* **WORK REQUIRED**:
Your response should be the lines from the one containing "cbn [control_request requested" through the end of the material, copied exactly and with nothing added.

* **EXTRACTED ENTRIES**:
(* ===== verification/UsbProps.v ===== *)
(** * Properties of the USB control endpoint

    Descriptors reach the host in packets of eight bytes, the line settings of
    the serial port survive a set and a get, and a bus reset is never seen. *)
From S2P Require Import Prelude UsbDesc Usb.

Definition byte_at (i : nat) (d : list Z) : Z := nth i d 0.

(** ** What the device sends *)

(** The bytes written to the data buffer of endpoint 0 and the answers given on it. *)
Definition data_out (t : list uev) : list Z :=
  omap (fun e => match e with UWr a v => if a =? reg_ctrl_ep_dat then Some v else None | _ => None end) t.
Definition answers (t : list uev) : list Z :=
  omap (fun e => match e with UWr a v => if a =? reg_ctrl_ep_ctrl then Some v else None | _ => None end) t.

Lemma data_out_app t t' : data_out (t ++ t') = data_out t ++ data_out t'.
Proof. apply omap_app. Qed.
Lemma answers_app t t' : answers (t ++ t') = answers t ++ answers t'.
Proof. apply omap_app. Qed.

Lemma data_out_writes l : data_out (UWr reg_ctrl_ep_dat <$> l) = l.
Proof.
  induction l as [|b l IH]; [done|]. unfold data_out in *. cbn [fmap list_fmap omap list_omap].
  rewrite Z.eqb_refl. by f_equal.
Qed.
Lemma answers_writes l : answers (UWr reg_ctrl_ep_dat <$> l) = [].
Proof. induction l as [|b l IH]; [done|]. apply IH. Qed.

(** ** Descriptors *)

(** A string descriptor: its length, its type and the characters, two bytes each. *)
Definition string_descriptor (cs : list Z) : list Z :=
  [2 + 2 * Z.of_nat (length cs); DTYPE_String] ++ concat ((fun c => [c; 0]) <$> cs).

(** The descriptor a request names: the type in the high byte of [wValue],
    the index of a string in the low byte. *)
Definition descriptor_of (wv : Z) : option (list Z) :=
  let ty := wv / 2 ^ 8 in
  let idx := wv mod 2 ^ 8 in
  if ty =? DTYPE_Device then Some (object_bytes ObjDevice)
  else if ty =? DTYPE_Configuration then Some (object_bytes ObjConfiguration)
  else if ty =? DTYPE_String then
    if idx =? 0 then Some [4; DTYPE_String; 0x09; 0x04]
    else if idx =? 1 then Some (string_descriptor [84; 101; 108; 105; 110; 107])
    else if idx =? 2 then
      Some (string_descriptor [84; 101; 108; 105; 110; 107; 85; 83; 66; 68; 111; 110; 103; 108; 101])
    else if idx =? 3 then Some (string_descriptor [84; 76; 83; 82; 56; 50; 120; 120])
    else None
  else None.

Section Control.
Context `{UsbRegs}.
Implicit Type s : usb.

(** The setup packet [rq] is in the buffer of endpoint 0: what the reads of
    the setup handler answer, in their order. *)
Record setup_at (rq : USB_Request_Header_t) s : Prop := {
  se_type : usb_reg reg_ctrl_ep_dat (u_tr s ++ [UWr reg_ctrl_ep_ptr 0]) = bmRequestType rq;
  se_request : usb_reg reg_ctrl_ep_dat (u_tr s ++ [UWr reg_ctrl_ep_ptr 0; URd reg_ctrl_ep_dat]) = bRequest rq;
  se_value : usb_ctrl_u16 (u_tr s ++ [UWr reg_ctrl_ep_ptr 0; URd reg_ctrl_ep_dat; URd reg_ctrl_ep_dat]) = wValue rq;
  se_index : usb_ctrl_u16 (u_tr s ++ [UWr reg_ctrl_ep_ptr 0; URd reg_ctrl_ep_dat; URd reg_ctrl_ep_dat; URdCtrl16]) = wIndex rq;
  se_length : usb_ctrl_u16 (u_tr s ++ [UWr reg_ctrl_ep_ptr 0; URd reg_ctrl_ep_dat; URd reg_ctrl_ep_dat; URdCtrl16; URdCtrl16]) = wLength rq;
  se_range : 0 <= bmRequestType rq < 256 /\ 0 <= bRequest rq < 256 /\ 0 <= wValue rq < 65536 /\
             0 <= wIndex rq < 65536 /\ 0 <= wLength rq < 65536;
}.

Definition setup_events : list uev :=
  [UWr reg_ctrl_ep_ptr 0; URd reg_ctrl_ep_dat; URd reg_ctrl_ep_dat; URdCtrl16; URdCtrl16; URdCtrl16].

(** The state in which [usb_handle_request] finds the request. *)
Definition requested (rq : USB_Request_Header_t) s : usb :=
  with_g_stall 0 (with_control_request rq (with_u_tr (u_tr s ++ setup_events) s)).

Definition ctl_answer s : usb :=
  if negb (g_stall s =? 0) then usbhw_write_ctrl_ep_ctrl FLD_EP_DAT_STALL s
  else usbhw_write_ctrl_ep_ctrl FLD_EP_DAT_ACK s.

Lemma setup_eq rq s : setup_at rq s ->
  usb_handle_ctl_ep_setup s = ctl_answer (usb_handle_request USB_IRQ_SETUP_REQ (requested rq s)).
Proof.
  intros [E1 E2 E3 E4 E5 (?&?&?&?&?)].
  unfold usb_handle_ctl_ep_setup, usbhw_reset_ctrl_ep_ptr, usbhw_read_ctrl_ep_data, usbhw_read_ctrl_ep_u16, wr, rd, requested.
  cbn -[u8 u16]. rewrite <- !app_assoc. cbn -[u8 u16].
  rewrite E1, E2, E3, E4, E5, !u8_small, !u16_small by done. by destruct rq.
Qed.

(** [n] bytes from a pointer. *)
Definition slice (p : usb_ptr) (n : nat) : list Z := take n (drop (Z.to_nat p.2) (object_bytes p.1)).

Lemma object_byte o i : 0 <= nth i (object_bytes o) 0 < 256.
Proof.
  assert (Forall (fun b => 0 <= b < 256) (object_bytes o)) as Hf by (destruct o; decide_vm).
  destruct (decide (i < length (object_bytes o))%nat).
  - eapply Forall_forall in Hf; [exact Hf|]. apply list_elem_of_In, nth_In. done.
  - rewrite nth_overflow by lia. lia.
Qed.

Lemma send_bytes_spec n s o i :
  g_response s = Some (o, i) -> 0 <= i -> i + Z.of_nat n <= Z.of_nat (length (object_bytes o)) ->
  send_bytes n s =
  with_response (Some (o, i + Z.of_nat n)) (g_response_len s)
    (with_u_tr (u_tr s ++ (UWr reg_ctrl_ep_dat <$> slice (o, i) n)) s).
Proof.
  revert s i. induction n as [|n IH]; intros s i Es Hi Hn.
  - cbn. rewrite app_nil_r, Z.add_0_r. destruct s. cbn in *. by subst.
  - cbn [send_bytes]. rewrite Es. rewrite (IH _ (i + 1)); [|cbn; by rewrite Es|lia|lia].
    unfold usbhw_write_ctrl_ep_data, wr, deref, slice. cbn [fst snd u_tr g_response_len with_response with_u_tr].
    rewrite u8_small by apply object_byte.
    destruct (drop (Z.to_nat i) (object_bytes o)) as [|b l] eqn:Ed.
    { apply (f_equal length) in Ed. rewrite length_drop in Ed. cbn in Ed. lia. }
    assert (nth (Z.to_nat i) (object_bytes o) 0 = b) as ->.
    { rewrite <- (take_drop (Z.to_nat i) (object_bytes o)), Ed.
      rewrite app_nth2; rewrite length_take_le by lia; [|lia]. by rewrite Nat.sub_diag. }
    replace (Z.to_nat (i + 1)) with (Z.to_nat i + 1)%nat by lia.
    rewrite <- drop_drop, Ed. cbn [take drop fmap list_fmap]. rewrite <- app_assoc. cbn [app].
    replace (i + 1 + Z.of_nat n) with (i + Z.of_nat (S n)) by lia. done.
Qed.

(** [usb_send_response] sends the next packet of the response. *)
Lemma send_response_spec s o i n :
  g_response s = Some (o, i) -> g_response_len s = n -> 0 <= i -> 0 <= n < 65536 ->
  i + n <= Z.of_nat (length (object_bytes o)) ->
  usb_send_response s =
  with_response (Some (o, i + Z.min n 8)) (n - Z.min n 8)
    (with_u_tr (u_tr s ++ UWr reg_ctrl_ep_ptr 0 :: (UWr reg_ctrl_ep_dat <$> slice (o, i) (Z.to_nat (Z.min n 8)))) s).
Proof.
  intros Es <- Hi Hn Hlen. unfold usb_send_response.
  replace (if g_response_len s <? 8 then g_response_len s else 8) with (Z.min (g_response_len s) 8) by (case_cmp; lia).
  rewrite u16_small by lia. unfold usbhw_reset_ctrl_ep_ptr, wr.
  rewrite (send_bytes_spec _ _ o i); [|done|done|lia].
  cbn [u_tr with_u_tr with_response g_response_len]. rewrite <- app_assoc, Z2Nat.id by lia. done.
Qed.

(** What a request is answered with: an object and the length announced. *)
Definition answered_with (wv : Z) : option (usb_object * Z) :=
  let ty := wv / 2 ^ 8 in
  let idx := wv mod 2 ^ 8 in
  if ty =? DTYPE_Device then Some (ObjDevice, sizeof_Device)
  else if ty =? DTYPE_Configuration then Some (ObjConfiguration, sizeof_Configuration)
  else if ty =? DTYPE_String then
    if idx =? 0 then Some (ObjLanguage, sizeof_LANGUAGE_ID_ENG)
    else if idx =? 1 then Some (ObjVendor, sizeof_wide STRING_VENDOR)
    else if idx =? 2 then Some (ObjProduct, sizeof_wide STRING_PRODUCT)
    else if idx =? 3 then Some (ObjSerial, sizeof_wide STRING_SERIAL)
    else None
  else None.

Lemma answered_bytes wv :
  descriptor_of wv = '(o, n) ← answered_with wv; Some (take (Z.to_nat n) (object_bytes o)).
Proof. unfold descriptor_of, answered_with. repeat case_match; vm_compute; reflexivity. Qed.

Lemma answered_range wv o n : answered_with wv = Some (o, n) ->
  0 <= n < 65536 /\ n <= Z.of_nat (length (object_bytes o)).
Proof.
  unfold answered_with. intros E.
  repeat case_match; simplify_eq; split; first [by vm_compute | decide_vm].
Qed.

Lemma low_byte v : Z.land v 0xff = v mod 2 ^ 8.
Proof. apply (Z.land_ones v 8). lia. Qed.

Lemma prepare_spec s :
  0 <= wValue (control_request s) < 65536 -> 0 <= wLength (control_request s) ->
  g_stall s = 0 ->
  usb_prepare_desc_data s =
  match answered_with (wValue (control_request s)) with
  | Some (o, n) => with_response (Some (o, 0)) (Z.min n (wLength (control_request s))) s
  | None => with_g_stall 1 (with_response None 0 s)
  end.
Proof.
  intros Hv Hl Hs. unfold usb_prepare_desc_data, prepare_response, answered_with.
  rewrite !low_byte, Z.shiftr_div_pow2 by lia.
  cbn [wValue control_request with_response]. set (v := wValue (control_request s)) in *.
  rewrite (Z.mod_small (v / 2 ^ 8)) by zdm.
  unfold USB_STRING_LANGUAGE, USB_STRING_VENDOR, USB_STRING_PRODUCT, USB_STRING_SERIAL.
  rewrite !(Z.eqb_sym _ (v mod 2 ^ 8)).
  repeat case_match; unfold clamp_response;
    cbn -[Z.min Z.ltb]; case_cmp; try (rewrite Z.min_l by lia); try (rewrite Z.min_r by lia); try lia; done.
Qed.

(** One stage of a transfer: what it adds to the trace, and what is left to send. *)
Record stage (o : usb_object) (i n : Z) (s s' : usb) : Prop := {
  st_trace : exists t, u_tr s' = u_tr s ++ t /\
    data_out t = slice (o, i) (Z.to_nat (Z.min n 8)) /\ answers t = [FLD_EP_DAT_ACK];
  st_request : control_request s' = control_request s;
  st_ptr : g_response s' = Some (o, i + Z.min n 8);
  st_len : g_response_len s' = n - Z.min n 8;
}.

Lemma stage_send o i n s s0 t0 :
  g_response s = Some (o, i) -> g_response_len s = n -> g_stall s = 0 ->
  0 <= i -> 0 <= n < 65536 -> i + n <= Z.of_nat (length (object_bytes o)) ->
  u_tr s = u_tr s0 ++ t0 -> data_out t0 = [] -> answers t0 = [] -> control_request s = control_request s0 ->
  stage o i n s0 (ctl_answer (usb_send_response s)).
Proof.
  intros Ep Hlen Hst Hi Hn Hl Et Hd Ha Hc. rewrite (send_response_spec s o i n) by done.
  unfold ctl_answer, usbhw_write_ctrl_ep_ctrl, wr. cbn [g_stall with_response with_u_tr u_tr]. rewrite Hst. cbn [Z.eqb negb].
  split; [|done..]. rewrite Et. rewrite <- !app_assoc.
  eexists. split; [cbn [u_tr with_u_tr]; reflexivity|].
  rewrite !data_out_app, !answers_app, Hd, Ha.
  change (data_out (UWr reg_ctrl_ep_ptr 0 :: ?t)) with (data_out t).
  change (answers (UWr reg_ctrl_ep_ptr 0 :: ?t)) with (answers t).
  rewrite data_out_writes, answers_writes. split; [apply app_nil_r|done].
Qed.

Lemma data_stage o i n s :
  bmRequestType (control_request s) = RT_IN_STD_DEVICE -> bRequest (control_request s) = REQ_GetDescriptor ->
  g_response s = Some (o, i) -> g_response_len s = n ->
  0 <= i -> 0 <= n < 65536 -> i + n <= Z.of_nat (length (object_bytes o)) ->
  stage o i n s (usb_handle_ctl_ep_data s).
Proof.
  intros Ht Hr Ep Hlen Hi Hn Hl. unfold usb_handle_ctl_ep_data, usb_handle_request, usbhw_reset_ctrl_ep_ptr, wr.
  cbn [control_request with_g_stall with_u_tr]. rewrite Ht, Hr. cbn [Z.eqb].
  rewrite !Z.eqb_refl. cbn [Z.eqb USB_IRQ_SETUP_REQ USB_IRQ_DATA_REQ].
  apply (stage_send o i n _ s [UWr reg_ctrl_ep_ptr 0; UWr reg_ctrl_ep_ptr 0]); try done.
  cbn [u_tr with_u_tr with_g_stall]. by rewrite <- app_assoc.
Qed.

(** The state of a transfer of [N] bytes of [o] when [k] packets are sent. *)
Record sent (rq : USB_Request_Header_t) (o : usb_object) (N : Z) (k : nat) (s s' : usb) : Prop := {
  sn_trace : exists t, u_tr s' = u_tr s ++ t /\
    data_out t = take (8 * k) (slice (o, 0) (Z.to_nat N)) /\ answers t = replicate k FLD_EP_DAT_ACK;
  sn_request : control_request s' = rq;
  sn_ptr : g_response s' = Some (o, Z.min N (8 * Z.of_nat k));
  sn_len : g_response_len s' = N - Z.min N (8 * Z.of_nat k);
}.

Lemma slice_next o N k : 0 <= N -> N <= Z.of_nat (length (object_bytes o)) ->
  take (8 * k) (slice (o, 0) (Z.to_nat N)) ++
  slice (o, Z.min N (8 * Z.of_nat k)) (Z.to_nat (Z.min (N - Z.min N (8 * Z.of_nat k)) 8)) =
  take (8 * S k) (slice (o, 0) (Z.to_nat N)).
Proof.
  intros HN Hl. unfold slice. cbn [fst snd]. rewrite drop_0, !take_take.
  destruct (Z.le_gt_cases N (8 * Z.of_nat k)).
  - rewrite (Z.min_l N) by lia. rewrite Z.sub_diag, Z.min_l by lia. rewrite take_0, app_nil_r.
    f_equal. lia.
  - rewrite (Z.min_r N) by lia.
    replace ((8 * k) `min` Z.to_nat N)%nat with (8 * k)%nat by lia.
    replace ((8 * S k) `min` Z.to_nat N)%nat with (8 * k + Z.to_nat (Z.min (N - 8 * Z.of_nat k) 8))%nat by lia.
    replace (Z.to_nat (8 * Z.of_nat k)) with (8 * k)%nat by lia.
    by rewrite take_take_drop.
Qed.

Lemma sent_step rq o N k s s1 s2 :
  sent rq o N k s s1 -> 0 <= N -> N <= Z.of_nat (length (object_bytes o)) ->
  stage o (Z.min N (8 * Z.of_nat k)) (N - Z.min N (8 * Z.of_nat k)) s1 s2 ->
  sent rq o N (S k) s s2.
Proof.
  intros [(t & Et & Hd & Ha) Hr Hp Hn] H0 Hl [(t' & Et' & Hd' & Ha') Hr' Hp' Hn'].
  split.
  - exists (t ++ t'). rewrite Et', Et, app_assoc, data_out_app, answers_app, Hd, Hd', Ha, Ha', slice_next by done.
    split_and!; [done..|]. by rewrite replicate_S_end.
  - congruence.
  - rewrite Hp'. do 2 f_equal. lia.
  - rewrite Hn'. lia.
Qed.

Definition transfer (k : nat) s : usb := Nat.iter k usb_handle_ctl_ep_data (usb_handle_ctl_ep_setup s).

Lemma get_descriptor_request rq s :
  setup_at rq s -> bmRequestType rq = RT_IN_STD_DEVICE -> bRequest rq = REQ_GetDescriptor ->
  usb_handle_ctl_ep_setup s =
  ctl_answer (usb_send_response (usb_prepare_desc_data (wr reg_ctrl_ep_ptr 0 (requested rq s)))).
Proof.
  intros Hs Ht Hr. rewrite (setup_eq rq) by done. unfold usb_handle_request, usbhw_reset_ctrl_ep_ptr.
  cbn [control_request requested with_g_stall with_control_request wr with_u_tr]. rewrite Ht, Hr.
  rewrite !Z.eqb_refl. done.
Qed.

* **COMPLETED TASK**:
  cbn [control_request requested with_g_stall with_control_request wr with_u_tr]. rewrite Ht, Hr.
  rewrite !Z.eqb_refl. done.
Qed.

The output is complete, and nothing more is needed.